#### ABOUT THIS EXERCISE
Wherever "apply" occurs in the entries, copy the line that holds it.

EXCERPTED RECORDS Start Marker

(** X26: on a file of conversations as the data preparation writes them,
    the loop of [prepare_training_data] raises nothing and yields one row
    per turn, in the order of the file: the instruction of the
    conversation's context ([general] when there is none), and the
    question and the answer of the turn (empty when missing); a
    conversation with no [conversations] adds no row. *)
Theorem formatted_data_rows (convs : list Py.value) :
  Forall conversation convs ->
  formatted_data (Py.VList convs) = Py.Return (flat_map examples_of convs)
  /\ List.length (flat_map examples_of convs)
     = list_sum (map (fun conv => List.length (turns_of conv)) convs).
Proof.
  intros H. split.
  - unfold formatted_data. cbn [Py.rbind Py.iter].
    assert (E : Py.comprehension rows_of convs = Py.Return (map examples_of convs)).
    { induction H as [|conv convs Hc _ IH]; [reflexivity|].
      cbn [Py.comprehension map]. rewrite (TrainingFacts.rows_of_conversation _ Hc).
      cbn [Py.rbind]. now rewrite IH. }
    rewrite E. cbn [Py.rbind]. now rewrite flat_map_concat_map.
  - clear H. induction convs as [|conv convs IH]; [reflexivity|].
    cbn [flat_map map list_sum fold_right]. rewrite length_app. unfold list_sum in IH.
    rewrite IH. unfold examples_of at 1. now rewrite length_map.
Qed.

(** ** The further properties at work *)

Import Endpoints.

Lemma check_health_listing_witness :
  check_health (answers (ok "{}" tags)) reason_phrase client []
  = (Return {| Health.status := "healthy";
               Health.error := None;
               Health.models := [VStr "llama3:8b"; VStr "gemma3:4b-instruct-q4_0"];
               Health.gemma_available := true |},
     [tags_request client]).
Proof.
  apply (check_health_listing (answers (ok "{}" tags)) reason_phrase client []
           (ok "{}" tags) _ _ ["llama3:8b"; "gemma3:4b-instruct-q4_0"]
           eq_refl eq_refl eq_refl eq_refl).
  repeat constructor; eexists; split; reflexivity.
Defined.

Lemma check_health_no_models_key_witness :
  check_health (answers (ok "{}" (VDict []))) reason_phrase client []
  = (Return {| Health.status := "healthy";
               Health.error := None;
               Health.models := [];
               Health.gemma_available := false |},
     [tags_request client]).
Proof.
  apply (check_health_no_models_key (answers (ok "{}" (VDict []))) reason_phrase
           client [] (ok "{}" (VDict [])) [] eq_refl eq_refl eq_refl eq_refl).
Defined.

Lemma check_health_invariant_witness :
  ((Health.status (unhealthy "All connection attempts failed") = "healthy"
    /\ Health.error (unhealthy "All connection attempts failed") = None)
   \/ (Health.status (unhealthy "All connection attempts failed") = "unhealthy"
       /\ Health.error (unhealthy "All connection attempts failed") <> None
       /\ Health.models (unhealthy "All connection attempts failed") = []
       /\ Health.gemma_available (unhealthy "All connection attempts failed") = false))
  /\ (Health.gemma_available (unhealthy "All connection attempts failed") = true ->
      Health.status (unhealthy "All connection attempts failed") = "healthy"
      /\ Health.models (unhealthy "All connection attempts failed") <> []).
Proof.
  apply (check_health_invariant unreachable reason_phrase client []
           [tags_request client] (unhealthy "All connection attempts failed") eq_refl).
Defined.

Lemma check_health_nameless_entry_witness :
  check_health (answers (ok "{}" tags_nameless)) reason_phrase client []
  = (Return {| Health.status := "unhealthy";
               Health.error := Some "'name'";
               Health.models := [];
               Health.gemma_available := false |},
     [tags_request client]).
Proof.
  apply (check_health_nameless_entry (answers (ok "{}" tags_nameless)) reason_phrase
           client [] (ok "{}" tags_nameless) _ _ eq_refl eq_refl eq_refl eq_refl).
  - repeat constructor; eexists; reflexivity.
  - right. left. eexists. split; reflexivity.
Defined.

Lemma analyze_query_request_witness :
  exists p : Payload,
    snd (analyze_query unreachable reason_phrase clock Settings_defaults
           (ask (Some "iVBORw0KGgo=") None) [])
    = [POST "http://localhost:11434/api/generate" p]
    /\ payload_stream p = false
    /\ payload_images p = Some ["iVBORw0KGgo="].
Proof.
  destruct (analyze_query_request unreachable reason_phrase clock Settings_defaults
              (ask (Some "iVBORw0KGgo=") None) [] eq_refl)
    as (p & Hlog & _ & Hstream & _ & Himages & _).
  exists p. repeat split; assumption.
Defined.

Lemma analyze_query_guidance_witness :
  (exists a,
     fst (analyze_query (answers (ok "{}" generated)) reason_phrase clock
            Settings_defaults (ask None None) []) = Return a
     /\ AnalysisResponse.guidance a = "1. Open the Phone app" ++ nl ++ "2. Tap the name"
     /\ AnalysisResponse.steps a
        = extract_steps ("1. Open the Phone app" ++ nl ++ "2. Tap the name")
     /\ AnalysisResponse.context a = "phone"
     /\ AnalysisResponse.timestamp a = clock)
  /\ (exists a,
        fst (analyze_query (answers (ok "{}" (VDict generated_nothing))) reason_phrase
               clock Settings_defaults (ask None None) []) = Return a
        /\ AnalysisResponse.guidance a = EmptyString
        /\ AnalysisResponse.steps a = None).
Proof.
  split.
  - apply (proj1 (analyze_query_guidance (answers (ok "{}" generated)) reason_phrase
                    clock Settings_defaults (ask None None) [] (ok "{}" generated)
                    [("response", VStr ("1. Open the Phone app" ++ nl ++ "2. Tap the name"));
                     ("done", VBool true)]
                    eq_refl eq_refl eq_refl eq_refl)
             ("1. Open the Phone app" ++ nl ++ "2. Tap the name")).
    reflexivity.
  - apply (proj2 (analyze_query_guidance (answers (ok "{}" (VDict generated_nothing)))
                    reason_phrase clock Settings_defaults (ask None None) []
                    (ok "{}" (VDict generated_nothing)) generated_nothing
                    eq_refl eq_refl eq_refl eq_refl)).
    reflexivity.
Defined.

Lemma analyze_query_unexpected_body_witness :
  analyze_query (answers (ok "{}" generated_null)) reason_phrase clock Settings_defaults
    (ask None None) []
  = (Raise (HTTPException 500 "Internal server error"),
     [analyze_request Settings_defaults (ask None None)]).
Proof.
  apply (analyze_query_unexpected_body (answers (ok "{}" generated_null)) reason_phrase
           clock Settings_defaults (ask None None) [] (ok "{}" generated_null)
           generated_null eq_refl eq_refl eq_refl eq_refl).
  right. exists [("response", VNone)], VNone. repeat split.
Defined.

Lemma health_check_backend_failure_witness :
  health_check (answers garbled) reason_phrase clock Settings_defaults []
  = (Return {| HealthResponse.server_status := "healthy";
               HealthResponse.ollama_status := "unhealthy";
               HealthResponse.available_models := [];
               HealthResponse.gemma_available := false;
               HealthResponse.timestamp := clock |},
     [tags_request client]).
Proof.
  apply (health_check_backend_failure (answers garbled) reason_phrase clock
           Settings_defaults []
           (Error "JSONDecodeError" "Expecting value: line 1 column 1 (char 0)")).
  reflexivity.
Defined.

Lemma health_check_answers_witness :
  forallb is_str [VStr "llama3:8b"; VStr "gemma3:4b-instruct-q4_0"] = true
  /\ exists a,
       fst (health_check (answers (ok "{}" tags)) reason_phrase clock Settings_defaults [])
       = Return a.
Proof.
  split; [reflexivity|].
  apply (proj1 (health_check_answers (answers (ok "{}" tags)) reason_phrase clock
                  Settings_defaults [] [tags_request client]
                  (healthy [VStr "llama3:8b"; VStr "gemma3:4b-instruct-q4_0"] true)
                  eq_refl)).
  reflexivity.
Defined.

EXCERPTED RECORDS End Marker

#### RESPONSE TO THE EXERCISE
  apply (check_health_listing (answers (ok "{}" tags)) reason_phrase client []
  apply (check_health_no_models_key (answers (ok "{}" (VDict []))) reason_phrase
  apply (check_health_invariant unreachable reason_phrase client []
  apply (check_health_nameless_entry (answers (ok "{}" tags_nameless)) reason_phrase
  - apply (proj1 (analyze_query_guidance (answers (ok "{}" generated)) reason_phrase
  - apply (proj2 (analyze_query_guidance (answers (ok "{}" (VDict generated_nothing)))
  apply (analyze_query_unexpected_body (answers (ok "{}" generated_null)) reason_phrase
  apply (health_check_backend_failure (answers garbled) reason_phrase clock
  apply (proj1 (health_check_answers (answers (ok "{}" tags)) reason_phrase clock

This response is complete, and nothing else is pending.